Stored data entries

# # # #

(** There are no more nodes than ticks of the clock: every node holds a
    timestamp of its own. *)
Lemma nodes_inv_length (K ts : Z) (l : list LRUKNode) :
  0 ≤ ts → nodes_inv K ts l → Z.of_nat (length l) ≤ ts.
Proof.
  intros H0 (Hok & Hnd & _ & _).
  assert (length l ≤ length (l ≫= history_))%nat as H1.
  { clear Hnd. induction Hok as [|x l Hx _ IH]; [done|].
    rewrite bind_cons, length_app. destruct Hx as (_ & Hne & _).
    destruct (history_ x); [done|]. simpl. lia. }
  assert (l ≫= history_ ⊆+ seqZ 0 ts) as H2.
  { apply NoDup_submseteq; [done|]. intros t (n & Ht & Hn)%list_elem_of_bind.
    rewrite Forall_forall in Hok. destruct (Hok n Hn) as (_ & _ & _ & _ & Hb).
    rewrite Forall_forall in Hb. apply elem_of_seqZ. specialize (Hb t Ht). lia. }
  apply submseteq_length in H2. rewrite length_seqZ in H2. lia.
Qed.

Lemma size_dec_small (c : Z) : 1 ≤ c < SIZE_MODULUS → size_dec c = c - 1.
Proof. intros. unfold size_dec. apply Z.mod_small. lia. Qed.

Lemma evictable_count_clock (r : LRUKReplacer) :
  replacer_inv r →
  0 ≤ evictable_count (node_list_ r) ≤ Z.of_nat (length (node_list_ r)) ∧
  Z.of_nat (length (node_list_ r)) < SIZE_MODULUS.
Proof.
  intros (_ & Hts & Hl & _). split; [apply evictable_count_bounds|].
  pose proof (nodes_inv_length _ _ _ (proj1 Hts) Hl). lia.
Qed.

(** Taking an evictable node out of the list, as [Evict] and [Remove] do. *)
Lemma size_ok_erase (r : LRUKReplacer) (pre post : list LRUKNode) (v : LRUKNode) :
  replacer_inv r → size_ok r →
  node_list_ r = pre ++ v :: post → is_evictable_ v = true →
  size_dec (curr_size_ r) = curr_size_ r - 1 ∧
  curr_size_ r - 1 = evictable_count (pre ++ post).
Proof.
  intros Hinv Hsz El Hv. pose proof (evictable_count_clock r Hinv) as [Hb Hlen].
  unfold size_ok in Hsz. rewrite El in *.
  rewrite evictable_count_app, evictable_count_cons, Hv in *.
  pose proof (evictable_count_bounds pre). pose proof (evictable_count_bounds post).
  split; [|lia].
  apply size_dec_small. lia.
Qed.

Lemma size_ok_Evict (r r' : LRUKReplacer) (res : option Z) :
  replacer_inv r → size_ok r → Evict r = Ok (res, r') →
  size_ok r' ∧ curr_size_ r' = curr_size_ r - match res with Some _ => 1 | None => 0 end.
Proof.
  intros Hinv Hsz. unfold Evict.
  destruct (split_first is_evictable_ (node_list_ r)) as [[[pre v] post]|] eqn:E.
  - apply split_first_Some in E as (El & Hv & _).
    destruct (size_ok_erase r pre post v Hinv Hsz El Hv) as [Hdec Hcount].
    case_decide; [|done]. intros [= <- <-]. unfold size_ok. replacer_fields.
    rewrite Hdec. done.
  - intros [= <- <-]. split; [done|lia].
Qed.

Lemma size_ok_RecordAccess (r r' : LRUKReplacer) (f : Z) :
  replacer_inv r → size_ok r → current_timestamp_ r + 1 < SIZE_MODULUS →
  RecordAccess f r = Ok r' → size_ok r'.
Proof.
  intros Hinv Hsz Hts.
  destruct (RecordAccess_shape r f Hinv Hts)
    as (new & rest & nodes & Hperm & Hfid & Hcase & Hinv1 & ->).
  assert (size_ok (mkReplacer nodes ({[f]} ∪ node_store_ r) (current_timestamp_ r + 1)
                              (curr_size_ r) (replacer_size_ r) (k_ r))) as Hsz1.
  { unfold size_ok in *. replacer_fields. rewrite Hsz.
    rewrite (evictable_count_Permutation _ _ Hperm), evictable_count_cons.
    case_decide.
    - destruct Hcase as (old & Hperm' & _ & ->).
      rewrite (evictable_count_Permutation _ _ Hperm'), evictable_count_cons. done.
    - destruct Hcase as (-> & ->). done. }
  destruct (_ <? _); [done|]. by intros [= <-].
Qed.

Lemma size_ok_SetEvictable (r r' : LRUKReplacer) (f : Z) (b : bool) :
  replacer_inv r → size_ok r → SetEvictable f b r = Ok r' → size_ok r'.
Proof.
  intros Hinv Hsz. pose proof (evictable_count_clock r Hinv) as [Hb Hlen].
  unfold SetEvictable. case_decide as Hf; [|by intros [= <-]].
  destruct (deref_valid r f (replacer_inv_iterators_valid r Hinv) Hf)
    as (pre & n & post & -> & El & Hfid & _).
  cbn [mbind outcome_bind obind]. intros [= <-].
  unfold size_ok in *. replacer_fields. rewrite El in *.
  rewrite !evictable_count_app, !evictable_count_cons in *.
  rewrite length_app in Hlen. cbn [length] in Hlen.
  pose proof (evictable_count_bounds pre). pose proof (evictable_count_bounds post).
  cbn [node_SetEvictable is_evictable_].
  destruct (is_evictable_ n), b; cbn [negb andb]; try lia.
  - rewrite size_dec_small; lia.
  - unfold size_inc. rewrite Z.mod_small; lia.
Qed.

Lemma size_ok_Remove (r r' : LRUKReplacer) (f : Z) :
  replacer_inv r → size_ok r → Remove f r = Ok r' → size_ok r'.
Proof.
  intros Hinv Hsz. unfold Remove. case_decide as Hf; [|by intros [= <-]].
  destruct (deref_valid r f (replacer_inv_iterators_valid r Hinv) Hf)
    as (pre & n & post & -> & El & Hfid & _).
  cbn [mbind outcome_bind obind]. destruct (is_evictable_ n) eqn:Hn; [|done].
  intros [= <-].
  destruct (size_ok_erase r pre post n Hinv Hsz El Hn) as [Hdec Hcount].
  unfold size_ok. replacer_fields. by rewrite Hdec.
Qed.

Lemma reachable_size_ok (r : LRUKReplacer) : reachable r → size_ok r.
Proof.
  induction 1 as [n k Hk|r r' f Hr IH Hts E|r r' res Hr IH E|r r' f b Hr IH E|r r' f Hr IH E].
  - done.
  - eapply size_ok_RecordAccess; eauto using reachable_inv.
  - eapply size_ok_Evict; eauto using reachable_inv.
  - eapply size_ok_SetEvictable; eauto using reachable_inv.
  - eapply size_ok_Remove; eauto using reachable_inv.
Qed.

(** X3: in every reachable state [Size()] is the number of tracked frames
    that are evictable; the unsigned counter never wraps. *)
Theorem Size_counts_evictable (r : LRUKReplacer) :
  reachable r → Size r = evictable_count (node_list_ r).
Proof. apply reachable_size_ok. Qed.

Lemma Size_counts_evictable_witness :
  reachable lru_k_state ∧ Size lru_k_state = evictable_count (node_list_ lru_k_state).
Proof.
  split; [exact lru_k_state_reachable|].
  apply Size_counts_evictable. exact lru_k_state_reachable.
Defined.

(** The list never holds more than [replacer_size_] nodes: [RecordAccess]
    does not return otherwise. *)
Lemma reachable_capacity (r : LRUKReplacer) :
  reachable r → Z.of_nat (length (node_list_ r)) ≤ Z.max 0 (replacer_size_ r).
Proof.
  induction 1 as [n k Hk|r r' f Hr IH Hts E|r r' res Hr IH E|r r' f b Hr IH E|r r' f Hr IH E].
  - cbn. lia.
  - destruct (RecordAccess_shape r f (reachable_inv r Hr) Hts)
      as (new & rest & nodes & _ & _ & _ & _ & E').
    rewrite E' in E.
    destruct (Z.ltb_spec (replacer_size_ r) (Z.of_nat (length nodes))); [done|].
    injection E as <-. replacer_fields. lia.
  - unfold Evict in E.
    destruct (split_first is_evictable_ (node_list_ r)) as [[[pre v] post]|] eqn:Es.
    + apply split_first_Some in Es as (El & _). case_decide; [|done].
      injection E as <- <-. replacer_fields.
      rewrite El, length_app in IH. cbn [length] in IH. rewrite length_app. lia.
    + by injection E as <- <-.
  - unfold SetEvictable in E. case_decide; [|by injection E as <-].
    unfold deref in E.
    destruct (split_first _ (node_list_ r)) as [[[pre n] post]|] eqn:Es; [|done].
    apply split_first_Some in Es as (El & _).
    cbn [mbind outcome_bind obind] in E. injection E as <-. replacer_fields.
    rewrite El, length_app in IH. cbn [length] in IH.
    rewrite length_app. cbn [length]. lia.
  - unfold Remove in E. case_decide; [|by injection E as <-].
    unfold deref in E.
    destruct (split_first _ (node_list_ r)) as [[[pre n] post]|] eqn:Es; [|done].
    apply split_first_Some in Es as (El & _).
    cbn [mbind outcome_bind obind] in E. destruct (is_evictable_ n); [|done].
    injection E as <-. replacer_fields.
    rewrite El, length_app in IH. cbn [length] in IH. rewrite length_app. lia.
Qed.
(* ===== verification/_CoqProject ===== *)
-Q . S2P
Prelude.v
Prog.v
Ledger.v
GuestErrno.v
GuestMemory.v
HostPath.v
Cli.v
GuestPath.v
FdTable.v
HostFiles.v
MemHost.v
Sandbox.v
HostFilesProofs.v
FileSafety.v
FileCalls.v
FileLeaks.v
FileIo.v
HostSockets.v
MemNet.v
HostSocketsProofs.v
SocketSafety.v
SocketLeaks.v
SocketCalls.v
SocketTotal.v
HostSocketsWindows.v
MemWinSock.v
WinSocketSafety.v
WinSocketLeaks.v
WinSocketCalls.v
WinSocketTotal.v
ShutdownSignals.v
WasiThreads.v
ImportedMemories.v
WasiContext.v
BoundedWork.v
WinBoundedWork.v
System.v
Assembly.v
BuildScript.v
(** When every thread has ended and owes nothing, the account is where it was. *)
Lemma pool_settled (ts ts' : list (thread L S A)) s s' :
  rtc pool_step (ts, s) (ts', s') -> Forall (fun t => owes t 0) ts ->
  Forall (fun t => match code t with
    | Ret a => forall x, Q a x -> x = 0 | Panic => forall x, E x -> x = 0 | Step _ _ => False end) ts' ->
  moves s 0 s'.
Proof.
  intros Hsteps Hts Hend.
  assert (Forall2 owes ts (replicate (length ts) 0)) as Hd.
  { clear -Hts. induction Hts; simpl; by constructor. }
  destruct (pool_settles (ts, s) (ts', s') _ Hsteps Hd) as (debts' & Hd' & Hm). simpl in *.
  assert (total_debt debts' = 0) as H0.
  { clear -Hd' Hend. induction Hd' as [|t x ts' debts Ht _ IH]; simpl; [done|].
    inversion Hend as [|? ? Hte Htse]; subst. unfold total_debt in *. simpl.
    rewrite (IH Htse). unfold owes in Ht. destruct (code t); simpl in *; [rewrite (Hte x)|rewrite (Hte x)|]; by auto. }
  assert (total_debt (replicate (length ts) 0) = 0) as H1.
  { clear. unfold total_debt. induction (length ts); simpl; [done|lia]. }
  by rewrite H0, H1 in Hm.
Qed.
End SettlePool.

(** * Bounded work *)

Section BoundedWork.
Context {S : Type} (P : Prop).

Lemma ends_within_mono {A} n n' (Q Q' : A -> Prop) (p : prog S A) :
  ends_within P n Q p -> n <= n' -> (forall a, Q a -> Q' a) -> ends_within P n' Q' p.
Proof.
  intros Hp Hn HQ. revert n n' Hp Hn.
  induction p as [a| |R f k IH]; intros n n' Hp Hn; simpl in *; destruct Hp as [H0 Hp].
  - split; [lia|auto].
  - split; [lia|done].
  - split; [lia|]. intros s. eapply IH; [apply Hp|lia].
Qed.

Lemma ends_within_bind {A B} n m (R : A -> Prop) (Q : B -> Prop) (p : prog S A) k :
  ends_within P n R p -> 0 <= m -> (forall a, R a -> ends_within P m Q (k a)) ->
  ends_within P (n + m) Q (bind p k).
Proof.
  intros Hp Hm Hk. revert n Hp.
  induction p as [a| |T f c IH]; intros n Hp; simpl in *; destruct Hp as [H0 Hp].
  - eapply ends_within_mono; [by apply Hk|lia|done].
  - split; [lia|done].
  - split; [lia|]. intros s. replace (n + m - 1) with (n - 1 + m) by lia. by apply IH.
Qed.

(** The first of two programs spends [n] of a budget of [m]. *)
Lemma ends_within_seq {A B} n m (R : A -> Prop) (Q : B -> Prop) (p : prog S A) k :
  ends_within P n R p -> n <= m -> (forall a, R a -> ends_within P (m - n) Q (k a)) ->
  ends_within P m Q (bind p k).
Proof.
  intros Hp Hn Hk. replace m with (n + (m - n)) by lia. eapply ends_within_bind; [done|lia|done].
Qed.

Lemma ends_within_atomically {A} n (Q : A -> Prop) (f : S -> A * S) :
  0 < n -> (forall s, Q (f s).1) -> ends_within P n Q (atomically f).
Proof. intros Hn HQ. split; [done|]. intros s. simpl. split; [lia|done]. Qed.

Lemma ends_within_or_return {A} n (Q : Z -> Prop) neg (r : result A) (k : A -> prog S Z) :
  0 <= n -> (forall e, Q (neg e)) -> (forall a, r = Ok a -> ends_within P n Q (k a)) ->
  ends_within P n Q (or_return neg r k).
Proof. intros Hn He Hk. destruct r; simpl; auto. Qed.

Lemma ends_within_zoom {T A} n (l : lens T S) (Q : A -> Prop) (p : prog S A) :
  ends_within P n Q p -> ends_within P n Q (zoom l p).
Proof.
  revert n. induction p as [a| |R f k IH]; intros n Hp; simpl in *; [done..|].
  destruct Hp as [Hn Hp]. split; [done|]. intros s. specialize (Hp (view l s)).
  destruct (f (view l s)) as [r t]; simpl in *. by apply IH.
Qed.
End BoundedWork.
Lemma position_nul_take n l k : position_nul (take n l) = Some k -> (k < n)%nat.
Proof.
  revert n k. induction l as [|b l IH]; intros [|n] k; simpl; try done.
  destruct (b =? 0); [intros; simplify_eq; lia|].
  destruct (position_nul (take n l)) as [j|] eqn:E; simpl; [|done].
  intros; simplify_eq. apply IH in E. lia.
Qed.

Lemma position_nul_length l k : position_nul l = Some k -> (k < length l)%nat.
Proof. intros H. apply (position_nul_take (length l) l). by rewrite firstn_all. Qed.

Lemma run_read_cstr ptr m :
  is_i32 ptr -> run (read_cstr ptr) m = (Done (cstr_spec m ptr), m).
Proof.
  intros Hptr. unfold read_cstr, cstr_spec, get_export, ok_or.
  destruct (unsigned_try_from ptr) as [start|] eqn:E; simpl; [|done].
  apply unsigned_try_from_Some in E as [<- ?].
  destruct m as [[d|d|]|]; simpl; try done; (case_decide; [done|]).
  - simpl. rewrite cstr_window by (bounds || lia). by destruct (position_nul _).
  - autorewrite with rust.
    assert (Hend : cstr_end ptr (Z.of_nat (length d)) <= Z.of_nat (length d))
      by (unfold cstr_end; lia).
    rewrite run_load_cstr by (simpl; lia). simpl mem_data.
    rewrite cstr_window by (bounds || lia).
    destruct (position_nul _) as [k|] eqn:Ek; simpl; [|done].
    apply position_nul_take in Ek. by rewrite take_take, Nat.min_l by lia.
Qed.

Lemma run_read_u32 ptr m :
  run (read_u32 ptr) m = (Done (bytes <-? read_spec m ptr 4;; Ok (from_le_bytes bytes)), m).
Proof. unfold read_u32. rewrite run_bind, run_read_guest. done. Qed.

Lemma run_write_u32 ptr v m :
  run (write_u32 ptr v) m =
  (Done (after_write m (write_spec m ptr (to_le_bytes 4 v)) tt).1,
   (after_write m (write_spec m ptr (to_le_bytes 4 v)) tt).2).
Proof. apply run_write_guest. Qed.

#[export] Hint Rewrite run_read_guest run_write_guest run_read_u32 run_write_u32 : rust.

Lemma write_spec_Ok m ptr bs m' :
  write_spec m ptr bs = Ok m' ->
  exists d, mem_bytes m = Some d /\ 0 <= ptr /\ Z.of_nat (length bs) <= MAX_IO_LEN /\
    ptr + Z.of_nat (length bs) <= Z.of_nat (length d) /\
    checked_range ptr (Z.of_nat (length bs)) (Z.of_nat (length d)) =
      Ok (ptr, ptr + Z.of_nat (length bs)) /\
    mem_bytes m' = Some (splice (Z.to_nat ptr) bs d) /\
    m' = update_data (splice (Z.to_nat ptr) bs) m.
Proof.
  unfold write_spec, ok_or. destruct (mem_bytes m) as [d|] eqn:Hd; simpl; [|done].
  destruct (write_range _ _ _) as [r|] eqn:Hr; simpl; [|done].
  apply write_range_Ok in Hr as (-> & ? & ? & ? & ?). intros; simplify_eq/=.
  exists d. rewrite mem_bytes_update, Hd. done.
Qed.

Lemma checked_len_errs len : errs_in_guest (checked_len len).
Proof.
  destruct (checked_len len) as [|e] eqn:E; [done|]. simpl.
  rewrite (checked_len_Err _ _ E). compute_decision.
Qed.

# # # #

● **Work required**
Set down the line that contains "destruct (position_nul _) as" exactly. Do the same for each later line of the data, through the end, and add nothing.

● **Answer section**
    destruct (position_nul _) as [k|] eqn:Ek; simpl; [|done].
    apply position_nul_take in Ek. by rewrite take_take, Nat.min_l by lia.
Qed.

Lemma run_read_u32 ptr m :
  run (read_u32 ptr) m = (Done (bytes <-? read_spec m ptr 4;; Ok (from_le_bytes bytes)), m).
Proof. unfold read_u32. rewrite run_bind, run_read_guest. done. Qed.

Lemma run_write_u32 ptr v m :
  run (write_u32 ptr v) m =
  (Done (after_write m (write_spec m ptr (to_le_bytes 4 v)) tt).1,
   (after_write m (write_spec m ptr (to_le_bytes 4 v)) tt).2).
Proof. apply run_write_guest. Qed.

#[export] Hint Rewrite run_read_guest run_write_guest run_read_u32 run_write_u32 : rust.

Lemma write_spec_Ok m ptr bs m' :
  write_spec m ptr bs = Ok m' ->
  exists d, mem_bytes m = Some d /\ 0 <= ptr /\ Z.of_nat (length bs) <= MAX_IO_LEN /\
    ptr + Z.of_nat (length bs) <= Z.of_nat (length d) /\
    checked_range ptr (Z.of_nat (length bs)) (Z.of_nat (length d)) =
      Ok (ptr, ptr + Z.of_nat (length bs)) /\
    mem_bytes m' = Some (splice (Z.to_nat ptr) bs d) /\
    m' = update_data (splice (Z.to_nat ptr) bs) m.
Proof.
  unfold write_spec, ok_or. destruct (mem_bytes m) as [d|] eqn:Hd; simpl; [|done].
  destruct (write_range _ _ _) as [r|] eqn:Hr; simpl; [|done].
  apply write_range_Ok in Hr as (-> & ? & ? & ? & ?). intros; simplify_eq/=.
  exists d. rewrite mem_bytes_update, Hd. done.
Qed.

Lemma checked_len_errs len : errs_in_guest (checked_len len).
Proof.
  destruct (checked_len len) as [|e] eqn:E; [done|]. simpl.
  rewrite (checked_len_Err _ _ E). compute_decision.
Qed.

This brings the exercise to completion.